At the heart of the strategy of the Germans is the fact that Turkey’s EU accession talks have been de facto suspended since 2018 anyway. Thus, Merkel’s Germany has not all of a sudden come to its senses. They are just conducting shrewd diplomacy — that’s about it. While it is crystal clear that accession talks are not going anywhere with this state of affairs, they are aware that declaring Turkey’s candidate status as officially over would cause pandemonium. Instead of granting a trump card to President Erdoğan that he can exploit in order to extend his own political life, the German government is acting with the knowledge that pretending as if Turkey will (maybe) become a member one day has no cost at all for them.
Moreover, Merkel is concerned that it would create just the opposite of the desired effect to enact the sanctions the EU Council adopted but did not impose last year in response to Turkey’s drilling activities in the Eastern Mediterranean. Instead of fighting against the fact that the influence of the EU on Erdoğan’s Turkey has very much weakened, Merkel is now opting for a strategy in harmony with this new normal. This is the reason why Germany now seems as if it has more empathy toward Turkey as compared to the past. This is because Germans have recognized the futility of spending energy clashing with the leader of a country who has completely changed national policies into tactics that keep him in power.

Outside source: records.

(** * Theorems *)

(** A field of a schema is accepted exactly when it is well formed: every node of
    its tree is named, siblings have distinct names, scopes are known, groups have
    items, and the key of an array group names one of its items. *)
Theorem spec_field_valid_iff (field : option AppSpecConfigItem) :
  ValidateSpecConfigField field = Ok tt <-> exists f, field = Some f /\ well_formed f.
Proof.
  destruct field as [f|]; cbn; [|naive_solver]. rewrite validate_field_ok. naive_solver.
Qed.

(** C11: The values of a deploy are accepted against a schema exactly when one of the
    two is missing, or the keys of every array group are set and distinct, its unique
    children are distinct over its instances, and for every name that some node of the
    schema declares unique in the application the set values of that name, pooled over
    the whole tree, are distinct; the order of the pool's iteration does not matter. *)
Theorem deploy_config_valid_iff (R : MapRange) (L : MapRangeLaws R)
    (spec : list (option AppSpecConfigItem)) (deploy : list (option AppDeployConfigItem)) :
  ValidateDeployConfigItems spec deploy = Ok tt <->
  spec = [] \/ deploy = [] \/
  (groups_distinct spec deploy /\
   forall name, app_scoped spec name -> NoDup (filter is_set (values_of name (deploy_cells spec deploy)))).
Proof. apply validate_deploy_iff. Qed.

Lemma deploy_config_valid_iff_witness :
  let deploy := [mk_group "databases" [mk_group "" [mk_value "db_name" "db1"]; mk_group "" [mk_value "db_name" "db2"]]] in
  ValidateDeployConfigItems (H := list_MapRange) test_spec deploy = Ok tt /\
  (test_spec = [] \/ deploy = [] \/
   (groups_distinct test_spec deploy /\
    forall name, app_scoped test_spec name -> NoDup (filter is_set (values_of name (deploy_cells test_spec deploy))))).
Proof.
  split; [reflexivity|]. apply (proj1 (deploy_config_valid_iff list_MapRange list_MapRangeLaws _ _)). reflexivity.
Defined.

(** Resolution keeps every value that is set, in its place, and only adds set
    values; afterwards every field of the schema for which a value can be derived has
    one, in every instance of an array group; and a second resolution, whatever it
    draws, changes nothing. *)
Theorem resolve_fills_once (En : Entropy) (EnL : EntropyLaws En)
    (spec : list (option AppSpecConfigItem)) (cfgs : list (option AppDeployConfigItem)) (k : nat) :
  NoDup (map si_Name (named_fields spec)) ->
  let cfgs' := fst (resolveDeployConfigFields spec cfgs k) in
  values_kept cfgs cfgs' /\
  (forall sf, sf ∈ live spec -> si_Name sf <> "" -> field_settled sf cfgs') /\
  (forall k2, resolveDeployConfigFields spec cfgs' k2 = (cfgs', k2)).
Proof.
  intros Hd. unfold resolveDeployConfigFields. rewrite resolve_all_named.
  assert (Hn : Forall (fun sf => si_Name sf <> "") (named_fields spec)).
  { apply Forall_forall. intros sf [? _]%list_elem_of_filter. done. }
  destruct (resolve_fields_spec (named_fields spec) cfgs k Hn Hd) as (Hk & Hs & _).
  split_and!; [done| |].
  - intros sf Hin Hne. rewrite Forall_forall in Hs. apply Hs. by apply list_elem_of_filter.
  - intros k2. rewrite resolve_all_named. by apply resolve_settled_id.
Qed.

#[export] Instance ex_Entropy : Entropy :=
  {| rand_read k n := Some (replicate n (Z.of_nat k)); uuid_string k := "b2c4e6f8-0000-4000-8000-000000000000" |}.
#[export] Instance ex_EntropyLaws : EntropyLaws ex_Entropy.
Proof. split; [|done]. intros k n. eexists. split; [done|]. apply length_replicate. Qed.

Lemma resolve_fills_once_witness :
  let cfgs := [mk_group "databases" [mk_group "" [mk_value "db_name" "db1"]; mk_group "" [mk_value "db_name" "db2"]]] in
  let cfgs' := fst (resolveDeployConfigFields test_spec cfgs 1) in
  cfgs' = [mk_group "databases"
    [mk_group "" [mk_value "db_name" "db1"; mk_value "db_auth" "01010101010101010101010101010101"];
     mk_group "" [mk_value "db_name" "db2"; mk_value "db_auth" "02020202020202020202020202020202"]]] /\
  values_kept cfgs cfgs' /\
  (forall sf, sf ∈ live test_spec -> si_Name sf <> "" -> field_settled sf cfgs') /\
  (forall k2, resolveDeployConfigFields test_spec cfgs' k2 = (cfgs', k2)).
Proof.
  split; [vm_compute; reflexivity|]. apply (resolve_fills_once ex_Entropy ex_EntropyLaws).
  apply (bool_decide_unpack _). vm_compute. exact I.
Defined.

(** A schema whose field is declared unique and has a default. *)
Definition twice_spec : list (option AppSpecConfigItem) :=
  [Some (mk_field "databases" SpecFieldTypeArrayGroup
     [mk_field "name" "" [] "" "" "" ""; mk_field "user" "" [] "" SpecConfigUniqueArrayGroup "" "app"] "name" "" "" "")].
Definition twice_deploy : list (option AppDeployConfigItem) :=
  [mk_group "databases" [mk_group "" [mk_value "name" "db1"]; mk_group "" [mk_value "name" "db2"]]].

(** Defaults are filled in after the check: a schema that is accepted and values
    that are accepted resolve to values the same check rejects, because two instances
    get the default of a field that must be unique. *)
Theorem defaults_break_uniqueness (En : Entropy) :
  Forall (fun f => ValidateSpecConfigField f = Ok tt) twice_spec /\
  ValidateDeployConfigItems (H := list_MapRange) twice_spec twice_deploy = Ok tt /\
  (forall k, let stored := fst (resolveDeployConfigFields twice_spec twice_deploy k) in
     ValidateDeployConfigItems (H := list_MapRange) twice_spec stored = Err "config: array_group duplicate").
Proof. split_and!; [by repeat constructor|reflexivity|]. intros k. reflexivity. Qed.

Another indicator of Germany’s total abandonment of hope in Erdoğan and his government is their quest to strengthen bilateral relations with local governments. The German government is working on organizing a local governance conference in Istanbul at the end of the year. The conference, which will basically be a twinning exercise for Istanbul and Berlin, can be seen as a signal that the German government is opting for a new diplomacy with Turkey in which relations are conducted one-to-one on the local level. There is no need to say who will host this conference in Turkey!